0

I am fairly new to programming and I've been trying to implement this code in Python, using PyCharm. I'm running the code via a remote server, using PyCharm on my local computer. It was written by a former colleague, and has been giving a lot of encoding issues since we updated the packages like MySQL and the Python interpreter to 3.8. The MySQL version is 8.0, but this is an update. That was not the version installed originally when the code was written.

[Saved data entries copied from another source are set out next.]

Lemma lookup_step s d name len :
  vn_has (fs s) VLookup d = true → 0 < vrefs (fs s) d →
  returns (lookup (Some d) (Some name) len) s (λ r s',
    match child (fs s) d (take (Z.to_nat len) name) with
    | Some c => r = (0, Some c)
    | None => r.1 < 0 ∧ r.2 = None
    end ∧ refs_moved s s' (one (child (fs s) d (take (Z.to_nat len) name)))).
Proof.
  intros Hh Hd. destruct (lookup_spec (fs s) d (take (Z.to_nat len) name) Hh Hd)
    as (r & t & Hr & Ht & Hc & Hx).
  exists r, (set_fs t s). split.
  - unfold lookup, vn_call, bind, deref, ret, get. simpl. rewrite Hh. by apply on_fs_eq.
  - split; [done|]. by exists t.
Qed.

Lemma lookup_panics s d name len :
  vn_has (fs s) VLookup d = false → lookup (Some d) (Some name) len s = Panic.
Proof.
  intros Hh. unfold lookup, vn_call, bind, deref, ret, get. simpl. by rewrite Hh.
Qed.

(** Giving back the reference to the directory of the round before. *)
Lemma put_held s held :
  (∀ v, held = Some v → 0 < vrefs (fs s) v) →
  returns (match held with Some p => on_fs (vput p) | None => ret tt end) s (λ _ s',
    refs_moved s s' (λ x, - one held x)).
Proof.
  intros Hh. destruct held as [v|]; [by apply vput_step, Hh|].
  exists tt, s. split; [done|]. apply (refs_moved_ext _ _ (λ _, 0)); [done|apply refs_moved_refl].
Qed.

(** One round of the loop: the lookup and the release of the last directory. *)
Lemma lookup_round s b held name len :
  vn_has (fs s) VLookup b = true → 0 < vrefs (fs s) b → (held = None ∨ held = Some b) →
  ∃ res ov s1 s2, lookup (Some b) (Some name) len s = Ret (res, ov) s1 ∧
    (match held with Some p => on_fs (vput p) | None => ret tt end) s1 = Ret tt s2 ∧
    match child (fs s) b (take (Z.to_nat len) name) with
    | Some c => res = 0 ∧ ov = Some c ∧ 0 < vrefs (fs s2) c
    | None => res < 0 ∧ ov = None
    end ∧
    refs_moved s s2 (λ x, one (child (fs s) b (take (Z.to_nat len) name)) x - one held x).
Proof.
  intros Hhas Hb Hheld. set (w := take (Z.to_nat len) name).
  destruct (lookup_step s b name len Hhas Hb) as ([res v] & s1 & Hr1 & Hres & Hm1). fold w in Hres, Hm1.
  destruct (put_held s1 held) as ([] & s2 & Hr2 & Hm2).
  { intros v' Hv'. rewrite (refs_moved_refs _ _ _ _ Hm1).
    pose proof (one_range (child (fs s) b w) v').
    destruct Hheld; [congruence|]. simplify_eq. lia. }
  pose proof (refs_moved_trans _ _ _ _ _ Hm1 Hm2) as Hm12.
  exists res, v, s1, s2. split; [done|]. split; [done|]. split; [|exact Hm12].
  destruct (child (fs s) b w) as [c|]; [|done]. injection Hres as -> ->. do 2 (split; [done|]).
  rewrite (refs_moved_refs _ _ _ _ Hm12), one_eq.
  pose proof (vrefs_nonneg (fs s) c). unfold one.
  destruct Hheld as [-> | ->]; [by rewrite decide_False by done; lia|].
  destruct (decide (Some b = Some c)); [simplify_eq; lia|lia].
Qed.

Lemma walk_same_tree t t' cs : same_tree t t' → ∀ d, walk t' d cs = walk t d cs.
Proof.
  intros (Hc & Hh & _). induction cs as [|c cs IH]; intros d; [done|]. simpl.
  rewrite Hc, Hh. destruct (vn_has t VLookup d); [|done]. by destruct (child t d c).
Qed.

(** *** The loop over the directories *)

Section loop.
Context (path : cstring) (limit : Z).
Context (Hlim : limit <= Z.of_nat (length path)).
(** What is left of the path at [pos]. *)
Definition left pos : cstring := drop (Z.to_nat pos) (take (Z.to_nat limit) path).

Lemma skip_name_run pos :
  0 <= pos → skip_name path limit pos = pos + Z.of_nat (length (run false (left pos))).
Proof. intros Hp. apply scan_run; lia. Qed.

Lemma skip_slashes_run pos :
  0 <= pos → skip_slashes path limit pos = pos + Z.of_nat (length (run true (left pos))).
Proof. intros Hp. apply scan_run; lia. Qed.

Lemma left_drop pos k : 0 <= pos → left (pos + Z.of_nat k) = drop k (left pos).
Proof. intros Hp. unfold left. rewrite drop_drop. f_equal. lia. Qed.

Lemma left_nil pos : limit <= pos → 0 <= pos → left pos = [].
Proof. intros. unfold left. apply drop_ge. rewrite length_take. lia. Qed.

Lemma left_cons pos :
  0 <= pos < limit → ∃ c r, left pos = c :: r.
Proof.
  intros Hp. destruct (left pos) as [|c r] eqn:Hl; [|by exists c, r].
  assert (length (left pos) = 0%nat) as H0 by (by rewrite Hl).
  unfold left in H0. rewrite length_drop, length_take in H0. lia.
Qed.

(** At the start of a component, or at the end. *)
Definition at_word pos : Prop := match left pos with [] => True | c :: _ => c ≠ SLASH end.

Lemma at_word_skip pos : 0 <= pos → at_word (skip_slashes path limit pos).
Proof.
  intros Hp. unfold at_word. rewrite skip_slashes_run, left_drop by lia.
  pose proof (drop_run_head true (left pos)) as Hd. destruct (drop _ _) as [|c r]; [done|].
  by rewrite bool_decide_eq_true in Hd.
Qed.

(** What the loop does when the components [cs] are left, from the directory [b]: it
    ends at the directory they name, or at the first that is missing; [held] is the
    vnode it has a reference to. *)
Definition loop_post s b (cs : list cstring) (held : option vnode)
    (prog : M (vfs F) (Z + option vnode * option vnode)) : Prop :=
  match walk (fs s) b cs with
  | WOk d => returns prog s (λ r s',
      let held' := match cs with [] => held | _ => Some d end in
      r = inr (Some d, held') ∧ refs_moved s s' (λ x, one held' x - one held x))
  | WMissing => returns prog s (λ r s',
      ∃ e, r = inl e ∧ e < 0 ∧ refs_moved s s' (λ x, - one held x))
  | WNoLookup => prog s = Panic
  end.

Lemma loop_end fuel s pos b held :
  0 <= pos → limit <= pos →
  loop_post s b (components (left pos)) held (dir_namev_loop fuel path limit pos (Some b) held held).
Proof using Hlim.
  intros Hp Hge. rewrite left_nil by lia. unfold loop_post. simpl. exists (inr (Some b, held)), s.
  split; [destruct fuel; simpl; by rewrite (proj2 (Z.ltb_ge _ _)) by lia|]. split; [done|].
  eapply refs_moved_ext; [|apply refs_moved_refl]. intros; simpl; lia.
Qed.
Lemma created_tree : tree_wf s'.
Proof.
  destruct (proc_slab_fresh s p Hslab) as [Hp _].
  assert (∀ q Q, procs s !! q = Some Q → p_pproc Q ≠ Some p) as Hnop.
  { intros q Q HQ Hpp. destruct (pw_parent _ Hwf _ _ _ HQ Hpp) as [_ [??]]. congruence. }
  pose proof created_inv as Hlk. split.
  - intros q Q [[-> ->]|(Hne & Q0 & HQ0 & ->)]%Hlk; [apply NoDup_nil_2|].
    pose proof (pw_nodup_children _ Hwf _ _ HQ0). case_bool_decide; [|done].
    apply NoDup_app. split; [done|]. split; [|apply NoDup_singleton].
    intros x Hx ->%list_elem_of_singleton.
    apply (pw_children _ Hwf _ _ _ HQ0) in Hx as (? & ? & _). congruence.
  - intros q Q c HQ. split.
    + intros Hc. apply Hlk in HQ as [[-> ->]|(Hne & Q0 & HQ0 & ->)]; [by apply not_elem_of_nil in Hc|].
      assert (c ∈ child_list Q0 ∨ c = p ∧ curproc (sch s) = Some q) as [Hc'|[-> Hcur]].
      { case_bool_decide; [|by left]. rewrite child_list_add in Hc. set_solver. }
      * apply (pw_children _ Hwf _ _ _ HQ0) in Hc' as (C & HC & Hpp).
        eexists. split; [apply Hlk; right; split; [congruence|]; by eauto|]. by rewrite approc.
      * exists P. split; [apply Hlk; by left|done].
    + intros (C & [[-> ->]|(Hcne & C0 & HC0 & ->)]%Hlk & Hpp); rewrite ?approc in Hpp.
      * simpl in Hpp. apply Hlk in HQ as [[-> ->]|(Hne & Q0 & HQ0 & ->)].
        { destruct (Hpar p Hpp) as (? & ? & _). congruence. }
        rewrite bool_decide_eq_true_2 by done. rewrite child_list_add. set_solver.
      * apply Hlk in HQ as [[-> ->]|(Hne & Q0 & HQ0 & ->)]; [by apply Hnop in HC0|].
        assert (c ∈ child_list Q0) by (apply (pw_children _ Hwf _ _ _ HQ0); eauto).
        case_bool_decide; [rewrite child_list_add; set_solver|done].
  - intros c C q [[-> ->]|(Hne & C0 & HC0 & ->)]%Hlk Hpp; rewrite ?approc in Hpp.
    + simpl in Hpp. destruct (Hpar q Hpp) as (C & HC & _). split; [congruence|].
      eexists. apply Hlk. right. split; [congruence|eauto].
    + destruct (pw_parent _ Hwf _ _ _ HC0 Hpp) as [? [Q0 HQ0]]. split; [done|].
      eexists. apply Hlk. right. split; [congruence|eauto].
  - intros q Q [[-> ->]|(Hne & Q0 & HQ0 & ->)]%Hlk Hst; [done|]. rewrite apstate in Hst.
    case_bool_decide as Hcur; [|by eapply (pw_dead _ Hwf)].
    destruct (Hpar q Hcur) as (? & ? & ?). congruence.
  - intros q Q [[-> ->]|(Hne & Q0 & HQ0 & ->)]%Hlk Hst; [done|].
    case_bool_decide; [done|]. by eapply (pw_stale _ Hwf).
Qed.
(* ===== verification/ProcExit.v ===== *)
(** * Properties of processes: exiting and waiting

    What [proc_cleanup] does to the process tree, the open files, the address space
    and the waiting parent, and how [do_waitpid] disposes of dead children. *)
From S2P Require Import Prelude Headers Sched SchedProps Proc ProcProps.
Local Open Scope kernel_scope.

Ltac knorm := cbn [procs sch proc_list next_pid proc_initproc kt_mems ext threads queues
  curthr curproc ipl with_procs with_ext with_sch with_next].

Section exit.
Context `{HE : ErrnoH, HI : IntrH, HP : PageH, HL : LimitsH, HH : ProcH}.
Context {E X : Type} `{HV : !ProcView E, HO : !ProcOps E X, HW : !ProcLaws E X}.
Local Abbreviation K := (kernel E X).
Implicit Types (p c me i : procp) (t : tid) (s : K).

This is the full error that I am getting:

findBestMatch *** WARNING: FoundCity[i] = {'Country': 'Austria', 'Page': 'Contact', 'Confidence': 10, 'Mentions': 1} WriteToDB Problem <class 'MySQLdb._exceptions.ProgrammingError'> Traceback (most recent call last): File "/remotepath/TextMining/NER/FindLocationStoreSQL.py", line 399, in WriteToDB(c.title(), cn, idProject, 10, "Contact", "v1", cursor, db, database_country) File "/remotepath/TextMining/NER/FindLocationStoreSQL.py", line 286, in WriteToDB cursor.execute(sql,values) File "/home/localhost/.local/lib/python3.8/site-packages/MySQLdb/cursors.py", line 206, in execute res = self._query(query) File "/home/localhost/.local/lib/python3.8/site-packages/MySQLdb/cursors.py", line 319, in _query db.query(q) File "/home/localhost/.local/lib/python3.8/site-packages/MySQLdb/connections.py", line 259, in query _mysql.connection.query(self, query) MySQLdb._exceptions.ProgrammingError: (1064, "You have an error in your SQL syntax; check the manual that corresponds to your MySQL server version for the right syntax to use near 'City text mined, Country from datasource'',Confidence='10',FoundWhere=''Contact'' at line 1") Process finished with exit code -1

The code sample of the function it is trying to run is below:

def findBestMatch(FoundCity,FoundCountry,database_country):
pair_candidates = []
for i in range(0,5):
    for j in range(0,5):
        if len(FoundCity)>i and len(FoundCountry)>j:
            city_i = FoundCity[i].get('City')
            country_j = FoundCountry[j].get('Country')
            if city_i != None and country_j != None:
                #sql = "SELECT City,Country_CountryName,Longitude,Latitude FROM Semanticon.City where city like '{0}' and Country_CountryName like '{1}' and Population>0 order by Population desc".format(FoundCity[i]['City'].encode('utf-8'),FoundCountry[j]['Country'].encode('utf-8'))
                sql = "SELECT City,Country_CountryName,Longitude,Latitude FROM Semanticon.City where city like '{0}' and Country_CountryName like '{1}' and Population>0 order by Population desc".format(
                    FoundCity[i]['City'], FoundCountry[j]['Country'])
              
                try:
                   cursor.execute(sql)
                except:
                    db = MySQLdb.connect(host, username, password, database, charset='utf8')
                    db.set_character_set("utf8")
                    cursor = db.cursor()
                    cursor.execute(sql)
                resul = cursor.fetchall()
                if len(resul)>0:
                    pair_candidates.append({"City":FoundCity[i]['City'],"Country":FoundCountry[j]['Country'],"Score":(FoundCity[i]["Confidence"]+FoundCountry[j]["Confidence"]+0.5*(FoundCity[i]["Mentions"]+FoundCountry[j]["Mentions"]))})
                    #return FoundCity[i]['City'],FoundCountry[j]['Country'],FoundCity[i]['Confidence']
            else:
                if city_i == None:
                    print("*** WARNING: FoundCity[i] = ", FoundCity[i])
                else:
                    print("*** WARNING: FoundCountry[j] = ", FoundCountry[j])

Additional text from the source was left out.